### How to complete this task
Copy precisely the first line of the material below and every later line, stopping with the line that contains "Definition calls_next (inst".

### Stored data
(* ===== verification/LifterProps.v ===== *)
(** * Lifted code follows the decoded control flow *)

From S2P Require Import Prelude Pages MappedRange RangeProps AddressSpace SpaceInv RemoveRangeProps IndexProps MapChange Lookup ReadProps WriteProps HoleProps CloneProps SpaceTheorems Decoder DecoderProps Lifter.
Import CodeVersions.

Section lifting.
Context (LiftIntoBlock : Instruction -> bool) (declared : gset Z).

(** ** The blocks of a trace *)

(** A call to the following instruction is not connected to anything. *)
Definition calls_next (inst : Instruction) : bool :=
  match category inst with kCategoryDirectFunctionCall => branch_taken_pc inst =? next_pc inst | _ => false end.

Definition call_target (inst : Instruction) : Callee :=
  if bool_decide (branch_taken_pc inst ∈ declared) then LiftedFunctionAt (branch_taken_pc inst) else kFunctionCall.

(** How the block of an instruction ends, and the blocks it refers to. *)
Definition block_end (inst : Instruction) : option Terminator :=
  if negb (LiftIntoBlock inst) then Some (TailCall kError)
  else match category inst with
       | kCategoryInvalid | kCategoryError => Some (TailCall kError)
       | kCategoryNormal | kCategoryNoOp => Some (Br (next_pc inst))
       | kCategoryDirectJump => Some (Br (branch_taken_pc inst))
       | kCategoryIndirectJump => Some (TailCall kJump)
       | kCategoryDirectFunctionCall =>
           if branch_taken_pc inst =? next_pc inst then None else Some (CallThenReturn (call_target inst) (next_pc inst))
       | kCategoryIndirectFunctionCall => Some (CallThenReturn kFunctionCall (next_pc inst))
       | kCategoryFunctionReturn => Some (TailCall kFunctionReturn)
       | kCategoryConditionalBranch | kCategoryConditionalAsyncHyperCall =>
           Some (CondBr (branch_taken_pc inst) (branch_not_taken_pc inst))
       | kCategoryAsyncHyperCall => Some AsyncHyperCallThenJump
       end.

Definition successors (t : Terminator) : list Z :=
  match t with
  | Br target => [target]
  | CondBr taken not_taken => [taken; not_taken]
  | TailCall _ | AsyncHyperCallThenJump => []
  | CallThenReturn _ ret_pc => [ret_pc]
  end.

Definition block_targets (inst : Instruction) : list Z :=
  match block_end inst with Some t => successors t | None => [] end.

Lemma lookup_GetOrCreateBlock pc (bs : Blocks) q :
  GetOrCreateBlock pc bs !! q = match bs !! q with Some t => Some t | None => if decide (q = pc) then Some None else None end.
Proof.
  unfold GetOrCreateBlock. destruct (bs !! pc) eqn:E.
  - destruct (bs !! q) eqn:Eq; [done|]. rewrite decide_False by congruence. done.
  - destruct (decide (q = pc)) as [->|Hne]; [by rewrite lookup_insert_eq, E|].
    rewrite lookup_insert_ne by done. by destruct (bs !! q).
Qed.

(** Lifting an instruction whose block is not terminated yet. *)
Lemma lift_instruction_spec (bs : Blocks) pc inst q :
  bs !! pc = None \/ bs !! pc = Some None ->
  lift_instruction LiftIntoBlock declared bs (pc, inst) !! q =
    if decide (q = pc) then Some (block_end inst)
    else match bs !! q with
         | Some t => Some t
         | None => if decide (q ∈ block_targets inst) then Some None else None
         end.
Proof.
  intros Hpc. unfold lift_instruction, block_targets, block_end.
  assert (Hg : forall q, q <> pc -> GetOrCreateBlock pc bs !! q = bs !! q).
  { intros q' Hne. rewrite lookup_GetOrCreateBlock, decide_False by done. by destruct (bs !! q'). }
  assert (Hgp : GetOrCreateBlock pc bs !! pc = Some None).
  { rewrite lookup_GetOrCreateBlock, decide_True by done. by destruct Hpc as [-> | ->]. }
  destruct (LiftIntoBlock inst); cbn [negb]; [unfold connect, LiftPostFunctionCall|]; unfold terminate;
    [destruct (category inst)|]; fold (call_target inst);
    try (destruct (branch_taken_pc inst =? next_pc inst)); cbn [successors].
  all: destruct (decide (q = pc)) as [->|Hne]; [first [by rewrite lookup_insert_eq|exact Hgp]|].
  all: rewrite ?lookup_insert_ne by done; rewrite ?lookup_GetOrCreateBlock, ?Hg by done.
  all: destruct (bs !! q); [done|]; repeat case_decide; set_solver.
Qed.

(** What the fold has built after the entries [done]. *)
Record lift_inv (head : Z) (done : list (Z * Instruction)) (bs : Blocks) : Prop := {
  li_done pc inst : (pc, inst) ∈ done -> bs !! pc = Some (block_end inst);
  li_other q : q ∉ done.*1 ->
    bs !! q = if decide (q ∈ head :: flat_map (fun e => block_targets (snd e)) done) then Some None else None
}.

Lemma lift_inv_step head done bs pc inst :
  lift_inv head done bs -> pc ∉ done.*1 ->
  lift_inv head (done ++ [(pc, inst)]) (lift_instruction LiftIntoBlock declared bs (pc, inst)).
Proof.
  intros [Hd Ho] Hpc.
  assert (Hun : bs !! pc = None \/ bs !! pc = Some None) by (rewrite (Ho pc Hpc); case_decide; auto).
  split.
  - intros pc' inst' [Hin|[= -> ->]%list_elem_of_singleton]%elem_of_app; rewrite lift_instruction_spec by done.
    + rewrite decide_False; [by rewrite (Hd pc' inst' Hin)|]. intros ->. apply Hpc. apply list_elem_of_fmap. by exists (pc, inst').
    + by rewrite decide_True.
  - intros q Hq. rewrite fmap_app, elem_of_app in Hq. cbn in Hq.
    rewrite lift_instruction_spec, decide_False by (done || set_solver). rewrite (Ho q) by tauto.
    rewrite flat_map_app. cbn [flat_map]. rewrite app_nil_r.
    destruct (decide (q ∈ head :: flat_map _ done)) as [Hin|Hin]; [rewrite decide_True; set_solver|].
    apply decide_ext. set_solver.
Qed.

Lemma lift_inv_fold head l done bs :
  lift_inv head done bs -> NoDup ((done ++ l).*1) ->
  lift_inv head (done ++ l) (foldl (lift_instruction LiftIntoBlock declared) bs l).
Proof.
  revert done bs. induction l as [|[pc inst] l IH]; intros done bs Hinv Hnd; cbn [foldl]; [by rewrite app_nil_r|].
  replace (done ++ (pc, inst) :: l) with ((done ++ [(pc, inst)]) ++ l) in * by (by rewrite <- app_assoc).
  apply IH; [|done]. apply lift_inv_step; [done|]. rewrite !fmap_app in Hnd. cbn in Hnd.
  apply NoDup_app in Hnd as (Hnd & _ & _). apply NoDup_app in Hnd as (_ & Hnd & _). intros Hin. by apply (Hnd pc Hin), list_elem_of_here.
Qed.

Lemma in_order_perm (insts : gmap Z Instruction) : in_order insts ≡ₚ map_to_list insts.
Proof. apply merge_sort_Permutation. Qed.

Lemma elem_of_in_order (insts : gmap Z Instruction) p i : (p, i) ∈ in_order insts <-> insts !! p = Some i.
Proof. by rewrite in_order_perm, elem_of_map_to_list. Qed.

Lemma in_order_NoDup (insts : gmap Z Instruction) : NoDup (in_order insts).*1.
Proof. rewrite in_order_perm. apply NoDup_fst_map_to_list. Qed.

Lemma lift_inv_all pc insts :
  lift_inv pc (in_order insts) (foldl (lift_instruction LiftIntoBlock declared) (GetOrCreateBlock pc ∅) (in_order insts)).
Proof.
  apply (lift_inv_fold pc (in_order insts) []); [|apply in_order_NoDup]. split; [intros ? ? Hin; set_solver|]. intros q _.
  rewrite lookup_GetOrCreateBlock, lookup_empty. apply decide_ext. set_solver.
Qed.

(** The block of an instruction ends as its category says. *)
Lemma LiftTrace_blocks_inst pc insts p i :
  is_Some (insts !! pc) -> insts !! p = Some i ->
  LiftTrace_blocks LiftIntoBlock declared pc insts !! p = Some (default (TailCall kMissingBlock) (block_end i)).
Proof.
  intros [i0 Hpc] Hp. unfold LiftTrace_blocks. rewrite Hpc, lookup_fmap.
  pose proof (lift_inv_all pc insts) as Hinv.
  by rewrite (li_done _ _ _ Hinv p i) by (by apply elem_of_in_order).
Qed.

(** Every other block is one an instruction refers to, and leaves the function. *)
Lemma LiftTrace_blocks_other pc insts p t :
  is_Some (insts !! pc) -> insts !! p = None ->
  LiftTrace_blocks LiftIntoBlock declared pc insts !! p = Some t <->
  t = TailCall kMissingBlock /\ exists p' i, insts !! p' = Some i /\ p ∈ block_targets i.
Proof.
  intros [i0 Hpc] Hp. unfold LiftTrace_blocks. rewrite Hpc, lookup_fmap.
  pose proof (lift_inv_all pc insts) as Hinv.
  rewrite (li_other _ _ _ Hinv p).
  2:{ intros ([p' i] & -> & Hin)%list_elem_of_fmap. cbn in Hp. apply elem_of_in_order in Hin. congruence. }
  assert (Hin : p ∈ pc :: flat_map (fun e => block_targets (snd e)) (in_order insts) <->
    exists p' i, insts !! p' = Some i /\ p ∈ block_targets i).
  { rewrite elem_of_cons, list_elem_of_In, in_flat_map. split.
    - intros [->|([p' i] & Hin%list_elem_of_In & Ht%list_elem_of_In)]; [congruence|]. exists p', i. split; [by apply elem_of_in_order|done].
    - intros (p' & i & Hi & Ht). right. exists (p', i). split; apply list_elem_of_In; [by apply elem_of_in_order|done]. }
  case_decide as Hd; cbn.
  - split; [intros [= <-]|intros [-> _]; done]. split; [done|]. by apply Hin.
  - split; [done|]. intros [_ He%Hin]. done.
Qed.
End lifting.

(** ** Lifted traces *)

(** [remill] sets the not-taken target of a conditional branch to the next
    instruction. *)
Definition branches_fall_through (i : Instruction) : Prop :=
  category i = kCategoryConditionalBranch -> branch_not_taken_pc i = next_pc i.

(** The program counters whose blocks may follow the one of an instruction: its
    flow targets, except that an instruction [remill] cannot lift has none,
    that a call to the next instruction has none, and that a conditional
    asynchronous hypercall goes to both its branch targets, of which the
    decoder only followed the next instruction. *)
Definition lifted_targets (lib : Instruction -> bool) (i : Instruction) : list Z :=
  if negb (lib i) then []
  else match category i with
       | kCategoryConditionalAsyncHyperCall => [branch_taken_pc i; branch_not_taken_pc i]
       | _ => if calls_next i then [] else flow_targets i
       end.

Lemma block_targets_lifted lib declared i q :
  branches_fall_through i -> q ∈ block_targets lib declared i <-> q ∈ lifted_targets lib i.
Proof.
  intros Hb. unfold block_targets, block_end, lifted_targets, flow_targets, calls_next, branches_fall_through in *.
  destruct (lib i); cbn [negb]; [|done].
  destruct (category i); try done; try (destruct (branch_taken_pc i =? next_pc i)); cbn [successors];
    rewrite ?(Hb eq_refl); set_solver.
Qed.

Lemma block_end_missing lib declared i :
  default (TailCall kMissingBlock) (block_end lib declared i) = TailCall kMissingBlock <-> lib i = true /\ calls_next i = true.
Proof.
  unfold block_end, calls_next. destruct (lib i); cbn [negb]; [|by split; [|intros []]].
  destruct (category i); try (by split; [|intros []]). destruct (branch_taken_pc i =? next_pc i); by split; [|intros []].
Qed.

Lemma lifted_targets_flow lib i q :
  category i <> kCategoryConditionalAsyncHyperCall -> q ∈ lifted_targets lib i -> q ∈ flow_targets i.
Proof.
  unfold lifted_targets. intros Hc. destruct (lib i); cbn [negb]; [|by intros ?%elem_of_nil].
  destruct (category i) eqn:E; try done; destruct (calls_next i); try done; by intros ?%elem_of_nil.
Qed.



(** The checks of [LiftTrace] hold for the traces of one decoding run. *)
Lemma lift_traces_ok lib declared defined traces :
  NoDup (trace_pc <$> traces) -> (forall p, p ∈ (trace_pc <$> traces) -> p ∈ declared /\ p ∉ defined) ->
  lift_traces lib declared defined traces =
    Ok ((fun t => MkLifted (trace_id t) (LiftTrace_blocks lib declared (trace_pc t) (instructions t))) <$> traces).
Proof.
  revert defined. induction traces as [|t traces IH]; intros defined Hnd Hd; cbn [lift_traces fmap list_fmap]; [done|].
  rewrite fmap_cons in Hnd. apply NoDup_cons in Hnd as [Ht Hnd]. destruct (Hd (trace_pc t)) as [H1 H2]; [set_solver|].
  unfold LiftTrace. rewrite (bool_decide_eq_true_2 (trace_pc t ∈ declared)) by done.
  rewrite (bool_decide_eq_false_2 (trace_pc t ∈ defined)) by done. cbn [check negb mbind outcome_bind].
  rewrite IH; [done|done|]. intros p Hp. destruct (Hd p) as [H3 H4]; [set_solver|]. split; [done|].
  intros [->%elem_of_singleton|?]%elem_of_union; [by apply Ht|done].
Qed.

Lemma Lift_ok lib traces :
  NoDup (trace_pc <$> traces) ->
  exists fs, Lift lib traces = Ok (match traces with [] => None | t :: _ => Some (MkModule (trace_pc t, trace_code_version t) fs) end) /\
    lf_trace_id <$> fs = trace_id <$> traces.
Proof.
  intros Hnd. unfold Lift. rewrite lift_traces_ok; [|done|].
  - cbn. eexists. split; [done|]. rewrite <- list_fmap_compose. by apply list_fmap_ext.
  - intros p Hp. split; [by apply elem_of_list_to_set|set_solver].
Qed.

### Solution to the problem
(* ===== verification/LifterProps.v ===== *)
(** * Lifted code follows the decoded control flow *)

From S2P Require Import Prelude Pages MappedRange RangeProps AddressSpace SpaceInv RemoveRangeProps IndexProps MapChange Lookup ReadProps WriteProps HoleProps CloneProps SpaceTheorems Decoder DecoderProps Lifter.
Import CodeVersions.

Section lifting.
Context (LiftIntoBlock : Instruction -> bool) (declared : gset Z).

(** ** The blocks of a trace *)

(** A call to the following instruction is not connected to anything. *)
Definition calls_next (inst : Instruction) : bool :=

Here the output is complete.